Below are entries; copy exactly the lines from the one with "dispatch s (snd" through the one with "none of them", both included, and leave out the rest.

[THE DATA — start]

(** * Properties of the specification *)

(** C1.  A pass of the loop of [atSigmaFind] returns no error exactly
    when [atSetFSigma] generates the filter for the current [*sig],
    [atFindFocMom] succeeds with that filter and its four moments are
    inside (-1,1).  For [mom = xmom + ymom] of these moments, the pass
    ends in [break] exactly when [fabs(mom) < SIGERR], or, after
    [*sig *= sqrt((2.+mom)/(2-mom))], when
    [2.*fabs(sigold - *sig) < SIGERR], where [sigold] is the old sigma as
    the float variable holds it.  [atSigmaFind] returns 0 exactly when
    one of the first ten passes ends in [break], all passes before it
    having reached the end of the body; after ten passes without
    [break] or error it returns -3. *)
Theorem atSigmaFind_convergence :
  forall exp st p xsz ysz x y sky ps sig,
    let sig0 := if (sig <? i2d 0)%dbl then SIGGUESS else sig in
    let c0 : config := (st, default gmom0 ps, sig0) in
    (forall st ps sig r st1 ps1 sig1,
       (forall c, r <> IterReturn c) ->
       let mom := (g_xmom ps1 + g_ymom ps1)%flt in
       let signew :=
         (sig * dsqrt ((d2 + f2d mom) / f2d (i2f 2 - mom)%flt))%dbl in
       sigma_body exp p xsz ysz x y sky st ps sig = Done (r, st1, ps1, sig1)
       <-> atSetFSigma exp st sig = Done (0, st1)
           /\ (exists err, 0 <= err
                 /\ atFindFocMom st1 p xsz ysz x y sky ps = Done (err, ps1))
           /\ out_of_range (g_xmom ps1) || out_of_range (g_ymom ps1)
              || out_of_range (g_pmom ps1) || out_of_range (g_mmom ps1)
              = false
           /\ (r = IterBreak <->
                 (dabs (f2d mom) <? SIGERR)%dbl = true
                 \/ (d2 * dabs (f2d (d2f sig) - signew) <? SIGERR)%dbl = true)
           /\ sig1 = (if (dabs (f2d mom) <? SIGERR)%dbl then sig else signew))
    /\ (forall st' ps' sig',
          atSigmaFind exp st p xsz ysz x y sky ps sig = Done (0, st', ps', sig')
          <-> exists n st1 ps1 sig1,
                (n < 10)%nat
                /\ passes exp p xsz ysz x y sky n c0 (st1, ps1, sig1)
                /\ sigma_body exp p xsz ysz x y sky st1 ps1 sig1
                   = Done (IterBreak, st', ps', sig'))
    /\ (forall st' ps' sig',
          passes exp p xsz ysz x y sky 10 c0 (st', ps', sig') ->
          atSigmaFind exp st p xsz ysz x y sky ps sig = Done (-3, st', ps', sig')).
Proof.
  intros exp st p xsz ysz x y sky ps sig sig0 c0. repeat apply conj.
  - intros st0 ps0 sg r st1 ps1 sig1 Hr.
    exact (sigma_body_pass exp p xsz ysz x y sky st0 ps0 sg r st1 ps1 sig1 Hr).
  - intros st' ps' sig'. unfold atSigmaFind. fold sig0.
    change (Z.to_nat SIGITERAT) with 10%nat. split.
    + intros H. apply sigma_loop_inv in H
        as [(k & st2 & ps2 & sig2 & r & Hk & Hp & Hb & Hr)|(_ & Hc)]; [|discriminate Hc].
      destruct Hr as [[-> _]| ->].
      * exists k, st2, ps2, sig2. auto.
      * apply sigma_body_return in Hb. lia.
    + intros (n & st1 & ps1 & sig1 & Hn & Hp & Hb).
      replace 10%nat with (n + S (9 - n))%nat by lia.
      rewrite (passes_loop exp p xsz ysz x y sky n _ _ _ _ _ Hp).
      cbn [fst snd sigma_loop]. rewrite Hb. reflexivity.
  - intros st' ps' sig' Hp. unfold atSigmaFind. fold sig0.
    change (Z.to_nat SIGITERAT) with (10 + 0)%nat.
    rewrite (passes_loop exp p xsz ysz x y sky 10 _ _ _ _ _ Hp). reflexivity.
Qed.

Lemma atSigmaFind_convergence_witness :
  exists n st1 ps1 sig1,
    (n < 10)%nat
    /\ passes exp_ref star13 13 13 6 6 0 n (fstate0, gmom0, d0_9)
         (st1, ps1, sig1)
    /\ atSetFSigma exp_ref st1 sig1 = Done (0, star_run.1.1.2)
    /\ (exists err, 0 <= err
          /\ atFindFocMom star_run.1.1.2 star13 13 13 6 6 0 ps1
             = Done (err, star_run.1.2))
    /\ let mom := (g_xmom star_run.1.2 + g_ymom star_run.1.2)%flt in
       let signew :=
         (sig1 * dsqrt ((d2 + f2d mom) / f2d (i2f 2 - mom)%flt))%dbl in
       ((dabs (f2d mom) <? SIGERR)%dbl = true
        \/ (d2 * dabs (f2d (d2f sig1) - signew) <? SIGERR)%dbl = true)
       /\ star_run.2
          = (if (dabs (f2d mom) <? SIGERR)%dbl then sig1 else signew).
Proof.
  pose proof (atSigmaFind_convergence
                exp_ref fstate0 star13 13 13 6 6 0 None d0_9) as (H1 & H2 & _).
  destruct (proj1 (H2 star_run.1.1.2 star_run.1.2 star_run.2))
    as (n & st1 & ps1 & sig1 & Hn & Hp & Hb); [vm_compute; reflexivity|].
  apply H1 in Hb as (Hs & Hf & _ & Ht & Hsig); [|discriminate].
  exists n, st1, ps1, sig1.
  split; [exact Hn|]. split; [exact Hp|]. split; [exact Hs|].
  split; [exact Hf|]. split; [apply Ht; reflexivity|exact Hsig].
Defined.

[THE DATA — finish]
[THE DATA — start]

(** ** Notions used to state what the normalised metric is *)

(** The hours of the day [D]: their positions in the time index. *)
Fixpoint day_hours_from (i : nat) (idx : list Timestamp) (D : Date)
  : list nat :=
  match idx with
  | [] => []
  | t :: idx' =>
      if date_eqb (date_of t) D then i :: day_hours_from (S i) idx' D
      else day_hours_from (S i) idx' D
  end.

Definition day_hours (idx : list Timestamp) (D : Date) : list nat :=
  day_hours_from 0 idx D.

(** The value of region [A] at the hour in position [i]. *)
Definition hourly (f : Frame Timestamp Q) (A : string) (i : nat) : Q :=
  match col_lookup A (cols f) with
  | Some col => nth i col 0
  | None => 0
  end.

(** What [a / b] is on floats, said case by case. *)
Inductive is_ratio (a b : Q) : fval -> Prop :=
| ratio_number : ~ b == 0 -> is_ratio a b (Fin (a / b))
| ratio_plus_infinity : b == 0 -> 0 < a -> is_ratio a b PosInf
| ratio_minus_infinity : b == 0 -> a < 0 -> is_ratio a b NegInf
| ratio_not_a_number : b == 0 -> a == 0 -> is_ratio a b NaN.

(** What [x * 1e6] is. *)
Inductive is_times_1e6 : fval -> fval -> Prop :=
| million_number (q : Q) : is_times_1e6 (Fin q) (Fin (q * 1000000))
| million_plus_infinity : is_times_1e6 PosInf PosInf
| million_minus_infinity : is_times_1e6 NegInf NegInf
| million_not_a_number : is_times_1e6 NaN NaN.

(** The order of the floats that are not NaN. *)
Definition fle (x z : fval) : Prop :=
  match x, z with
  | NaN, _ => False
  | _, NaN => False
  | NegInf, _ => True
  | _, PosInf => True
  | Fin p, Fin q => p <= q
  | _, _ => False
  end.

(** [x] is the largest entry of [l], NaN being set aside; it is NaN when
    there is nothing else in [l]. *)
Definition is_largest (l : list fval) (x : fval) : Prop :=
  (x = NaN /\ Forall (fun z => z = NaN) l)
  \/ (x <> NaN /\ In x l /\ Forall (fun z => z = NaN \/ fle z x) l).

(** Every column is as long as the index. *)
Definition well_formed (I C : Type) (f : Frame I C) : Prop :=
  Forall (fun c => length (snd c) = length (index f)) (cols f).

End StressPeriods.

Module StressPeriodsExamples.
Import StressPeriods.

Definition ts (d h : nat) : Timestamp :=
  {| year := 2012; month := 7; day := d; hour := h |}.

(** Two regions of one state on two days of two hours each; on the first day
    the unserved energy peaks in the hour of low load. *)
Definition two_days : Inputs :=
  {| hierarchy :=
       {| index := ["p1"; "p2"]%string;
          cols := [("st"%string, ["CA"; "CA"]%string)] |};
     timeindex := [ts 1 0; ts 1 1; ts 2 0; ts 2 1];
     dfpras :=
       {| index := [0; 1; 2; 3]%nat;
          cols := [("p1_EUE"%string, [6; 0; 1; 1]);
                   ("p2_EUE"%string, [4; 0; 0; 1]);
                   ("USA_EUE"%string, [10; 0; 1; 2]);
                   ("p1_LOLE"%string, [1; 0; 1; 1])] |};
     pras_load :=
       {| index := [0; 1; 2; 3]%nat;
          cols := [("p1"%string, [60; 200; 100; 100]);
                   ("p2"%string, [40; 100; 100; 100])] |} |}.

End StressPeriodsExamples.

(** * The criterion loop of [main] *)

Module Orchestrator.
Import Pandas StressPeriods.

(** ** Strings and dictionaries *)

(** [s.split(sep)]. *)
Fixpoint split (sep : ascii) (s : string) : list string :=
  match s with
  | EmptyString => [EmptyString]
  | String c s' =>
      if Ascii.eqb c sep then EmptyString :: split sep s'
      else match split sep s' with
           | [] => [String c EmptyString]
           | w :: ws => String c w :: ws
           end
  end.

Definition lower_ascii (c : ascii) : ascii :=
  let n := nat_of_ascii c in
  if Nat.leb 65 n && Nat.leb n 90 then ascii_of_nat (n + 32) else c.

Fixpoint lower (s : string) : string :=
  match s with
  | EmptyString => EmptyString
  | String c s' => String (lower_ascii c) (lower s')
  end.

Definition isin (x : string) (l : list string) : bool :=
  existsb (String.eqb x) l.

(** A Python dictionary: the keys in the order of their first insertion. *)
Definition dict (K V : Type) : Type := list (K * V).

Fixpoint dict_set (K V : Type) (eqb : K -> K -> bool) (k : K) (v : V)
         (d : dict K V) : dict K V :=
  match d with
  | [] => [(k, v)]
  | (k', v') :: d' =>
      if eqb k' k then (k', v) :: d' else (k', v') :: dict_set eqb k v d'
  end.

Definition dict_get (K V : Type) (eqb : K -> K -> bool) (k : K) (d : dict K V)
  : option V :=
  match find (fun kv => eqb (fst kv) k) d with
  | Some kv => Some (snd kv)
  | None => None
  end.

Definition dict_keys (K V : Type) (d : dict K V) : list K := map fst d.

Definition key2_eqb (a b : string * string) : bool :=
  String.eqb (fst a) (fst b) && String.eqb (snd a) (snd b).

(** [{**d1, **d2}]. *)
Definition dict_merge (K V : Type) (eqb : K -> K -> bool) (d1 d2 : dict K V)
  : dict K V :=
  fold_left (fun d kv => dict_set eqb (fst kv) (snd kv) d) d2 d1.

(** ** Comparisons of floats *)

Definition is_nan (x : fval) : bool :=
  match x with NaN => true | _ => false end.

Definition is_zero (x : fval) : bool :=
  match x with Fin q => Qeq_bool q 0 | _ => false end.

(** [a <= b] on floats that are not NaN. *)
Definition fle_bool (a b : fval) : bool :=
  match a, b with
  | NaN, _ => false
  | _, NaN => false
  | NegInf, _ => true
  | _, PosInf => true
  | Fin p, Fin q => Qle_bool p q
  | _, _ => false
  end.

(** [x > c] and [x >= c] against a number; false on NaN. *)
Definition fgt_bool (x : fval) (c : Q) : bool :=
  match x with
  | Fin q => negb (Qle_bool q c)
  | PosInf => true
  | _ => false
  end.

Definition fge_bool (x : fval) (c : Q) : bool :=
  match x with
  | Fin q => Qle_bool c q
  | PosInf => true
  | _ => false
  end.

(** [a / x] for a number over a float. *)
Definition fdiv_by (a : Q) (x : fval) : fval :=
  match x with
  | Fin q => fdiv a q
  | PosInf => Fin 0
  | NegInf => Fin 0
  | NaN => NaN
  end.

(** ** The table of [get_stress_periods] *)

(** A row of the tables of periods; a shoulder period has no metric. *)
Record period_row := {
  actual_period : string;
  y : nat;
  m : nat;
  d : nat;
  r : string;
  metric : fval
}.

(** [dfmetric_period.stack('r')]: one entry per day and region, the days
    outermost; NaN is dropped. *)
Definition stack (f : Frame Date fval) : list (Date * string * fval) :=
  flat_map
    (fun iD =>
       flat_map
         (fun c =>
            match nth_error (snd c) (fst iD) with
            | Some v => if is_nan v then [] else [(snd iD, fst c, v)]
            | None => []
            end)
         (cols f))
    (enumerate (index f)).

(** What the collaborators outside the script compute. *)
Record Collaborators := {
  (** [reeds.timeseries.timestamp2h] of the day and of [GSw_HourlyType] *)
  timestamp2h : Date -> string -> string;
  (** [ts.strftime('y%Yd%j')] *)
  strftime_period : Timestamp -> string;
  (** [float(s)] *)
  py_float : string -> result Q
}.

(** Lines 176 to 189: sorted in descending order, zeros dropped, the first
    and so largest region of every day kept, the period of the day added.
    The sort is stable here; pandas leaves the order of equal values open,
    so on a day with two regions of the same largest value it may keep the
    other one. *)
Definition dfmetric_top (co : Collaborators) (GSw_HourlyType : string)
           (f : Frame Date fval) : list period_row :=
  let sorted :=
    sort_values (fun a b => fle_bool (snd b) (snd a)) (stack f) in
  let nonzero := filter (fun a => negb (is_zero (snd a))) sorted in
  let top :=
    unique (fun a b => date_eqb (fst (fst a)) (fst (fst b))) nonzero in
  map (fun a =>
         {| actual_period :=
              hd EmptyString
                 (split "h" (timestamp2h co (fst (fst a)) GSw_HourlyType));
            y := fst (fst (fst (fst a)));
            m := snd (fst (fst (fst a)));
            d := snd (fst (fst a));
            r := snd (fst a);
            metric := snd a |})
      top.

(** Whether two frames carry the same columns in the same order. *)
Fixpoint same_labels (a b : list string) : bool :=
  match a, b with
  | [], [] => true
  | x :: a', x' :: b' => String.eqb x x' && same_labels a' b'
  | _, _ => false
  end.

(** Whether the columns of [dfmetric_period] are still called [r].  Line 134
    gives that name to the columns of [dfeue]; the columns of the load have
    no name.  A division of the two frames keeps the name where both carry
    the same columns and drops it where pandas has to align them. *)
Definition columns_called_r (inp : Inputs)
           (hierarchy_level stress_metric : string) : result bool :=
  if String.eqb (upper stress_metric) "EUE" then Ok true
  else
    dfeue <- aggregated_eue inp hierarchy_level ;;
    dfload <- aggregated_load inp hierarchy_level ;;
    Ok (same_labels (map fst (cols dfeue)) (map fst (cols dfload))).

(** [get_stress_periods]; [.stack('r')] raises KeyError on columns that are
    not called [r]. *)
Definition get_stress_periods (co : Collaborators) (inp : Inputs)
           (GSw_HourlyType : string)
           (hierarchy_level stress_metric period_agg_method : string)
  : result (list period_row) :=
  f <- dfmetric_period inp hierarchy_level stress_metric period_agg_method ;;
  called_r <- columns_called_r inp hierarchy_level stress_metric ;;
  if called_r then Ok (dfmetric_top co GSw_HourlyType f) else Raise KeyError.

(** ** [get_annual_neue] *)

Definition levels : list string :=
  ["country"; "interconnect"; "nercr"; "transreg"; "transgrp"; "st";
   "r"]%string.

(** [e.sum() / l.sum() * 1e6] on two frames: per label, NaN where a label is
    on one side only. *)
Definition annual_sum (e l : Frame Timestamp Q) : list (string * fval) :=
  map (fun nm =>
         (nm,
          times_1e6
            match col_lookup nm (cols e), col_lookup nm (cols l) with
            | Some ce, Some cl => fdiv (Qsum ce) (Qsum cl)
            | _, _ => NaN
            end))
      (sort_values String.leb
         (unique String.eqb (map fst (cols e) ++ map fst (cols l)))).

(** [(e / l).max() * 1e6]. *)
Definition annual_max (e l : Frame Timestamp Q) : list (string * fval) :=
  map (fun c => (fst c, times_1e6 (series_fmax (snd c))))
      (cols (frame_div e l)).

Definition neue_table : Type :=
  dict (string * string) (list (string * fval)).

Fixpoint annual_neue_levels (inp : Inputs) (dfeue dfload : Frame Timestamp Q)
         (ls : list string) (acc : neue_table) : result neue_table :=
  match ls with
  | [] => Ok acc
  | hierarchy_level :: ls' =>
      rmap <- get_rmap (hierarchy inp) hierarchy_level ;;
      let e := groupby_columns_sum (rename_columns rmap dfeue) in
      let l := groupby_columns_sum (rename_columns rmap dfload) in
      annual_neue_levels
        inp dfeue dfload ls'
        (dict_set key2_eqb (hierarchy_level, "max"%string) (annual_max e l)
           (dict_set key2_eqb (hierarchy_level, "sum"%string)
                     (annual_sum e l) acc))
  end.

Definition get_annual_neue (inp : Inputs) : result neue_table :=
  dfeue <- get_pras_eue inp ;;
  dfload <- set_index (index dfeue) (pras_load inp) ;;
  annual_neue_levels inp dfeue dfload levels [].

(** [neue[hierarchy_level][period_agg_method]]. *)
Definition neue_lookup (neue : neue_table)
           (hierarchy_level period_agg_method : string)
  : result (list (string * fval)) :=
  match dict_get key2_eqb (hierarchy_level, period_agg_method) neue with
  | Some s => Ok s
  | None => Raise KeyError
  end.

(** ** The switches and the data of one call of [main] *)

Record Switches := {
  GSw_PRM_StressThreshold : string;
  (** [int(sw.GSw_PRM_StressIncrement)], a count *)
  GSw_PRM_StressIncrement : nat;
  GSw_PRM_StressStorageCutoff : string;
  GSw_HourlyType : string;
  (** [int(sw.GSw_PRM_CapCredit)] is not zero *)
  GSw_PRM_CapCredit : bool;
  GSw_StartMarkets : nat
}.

[THE DATA — finish]
[THE DATA — start]

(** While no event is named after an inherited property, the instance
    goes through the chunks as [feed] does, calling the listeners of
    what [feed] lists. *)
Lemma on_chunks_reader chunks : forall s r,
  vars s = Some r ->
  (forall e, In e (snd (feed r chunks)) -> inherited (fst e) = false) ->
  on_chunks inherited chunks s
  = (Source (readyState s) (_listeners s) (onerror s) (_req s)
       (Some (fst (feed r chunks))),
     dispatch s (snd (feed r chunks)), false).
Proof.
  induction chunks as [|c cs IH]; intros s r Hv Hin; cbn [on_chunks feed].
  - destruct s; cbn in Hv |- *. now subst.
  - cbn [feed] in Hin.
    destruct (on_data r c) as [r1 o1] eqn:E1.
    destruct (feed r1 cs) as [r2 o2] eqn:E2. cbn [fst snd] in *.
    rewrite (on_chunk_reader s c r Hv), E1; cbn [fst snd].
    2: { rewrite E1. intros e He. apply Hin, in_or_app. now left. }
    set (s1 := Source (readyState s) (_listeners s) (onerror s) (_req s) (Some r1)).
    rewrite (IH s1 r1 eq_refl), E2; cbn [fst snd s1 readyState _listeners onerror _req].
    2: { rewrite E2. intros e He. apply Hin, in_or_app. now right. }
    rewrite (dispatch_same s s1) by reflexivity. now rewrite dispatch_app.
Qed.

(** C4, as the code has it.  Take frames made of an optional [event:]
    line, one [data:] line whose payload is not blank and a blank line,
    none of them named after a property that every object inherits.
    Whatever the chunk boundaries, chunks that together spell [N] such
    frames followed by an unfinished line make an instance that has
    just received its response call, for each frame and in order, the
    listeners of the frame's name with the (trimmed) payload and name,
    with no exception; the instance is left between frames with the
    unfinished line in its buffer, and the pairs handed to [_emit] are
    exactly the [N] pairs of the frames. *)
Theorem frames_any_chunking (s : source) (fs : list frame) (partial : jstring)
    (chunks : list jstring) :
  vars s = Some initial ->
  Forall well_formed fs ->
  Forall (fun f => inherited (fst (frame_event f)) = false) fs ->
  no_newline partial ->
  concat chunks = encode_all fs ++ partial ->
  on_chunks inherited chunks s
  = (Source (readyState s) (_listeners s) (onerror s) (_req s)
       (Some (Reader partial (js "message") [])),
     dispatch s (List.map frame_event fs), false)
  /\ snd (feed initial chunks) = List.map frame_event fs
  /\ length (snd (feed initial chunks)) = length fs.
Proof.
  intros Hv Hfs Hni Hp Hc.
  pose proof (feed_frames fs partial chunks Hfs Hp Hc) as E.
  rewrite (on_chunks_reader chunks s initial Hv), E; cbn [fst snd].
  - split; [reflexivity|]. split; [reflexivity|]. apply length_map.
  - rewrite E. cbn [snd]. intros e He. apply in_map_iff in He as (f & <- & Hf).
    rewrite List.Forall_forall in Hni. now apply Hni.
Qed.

[THE DATA — finish]

▶ [ANSWER TO THE EXERCISE]
     dispatch s (snd (feed r chunks)), false).
Proof.
  induction chunks as [|c cs IH]; intros s r Hv Hin; cbn [on_chunks feed].
  - destruct s; cbn in Hv |- *. now subst.
  - cbn [feed] in Hin.
    destruct (on_data r c) as [r1 o1] eqn:E1.
    destruct (feed r1 cs) as [r2 o2] eqn:E2. cbn [fst snd] in *.
    rewrite (on_chunk_reader s c r Hv), E1; cbn [fst snd].
    2: { rewrite E1. intros e He. apply Hin, in_or_app. now left. }
    set (s1 := Source (readyState s) (_listeners s) (onerror s) (_req s) (Some r1)).
    rewrite (IH s1 r1 eq_refl), E2; cbn [fst snd s1 readyState _listeners onerror _req].
    2: { rewrite E2. intros e He. apply Hin, in_or_app. now right. }
    rewrite (dispatch_same s s1) by reflexivity. now rewrite dispatch_app.
Qed.

(** C4, as the code has it.  Take frames made of an optional [event:]
    line, one [data:] line whose payload is not blank and a blank line,
    none of them named after a property that every object inherits.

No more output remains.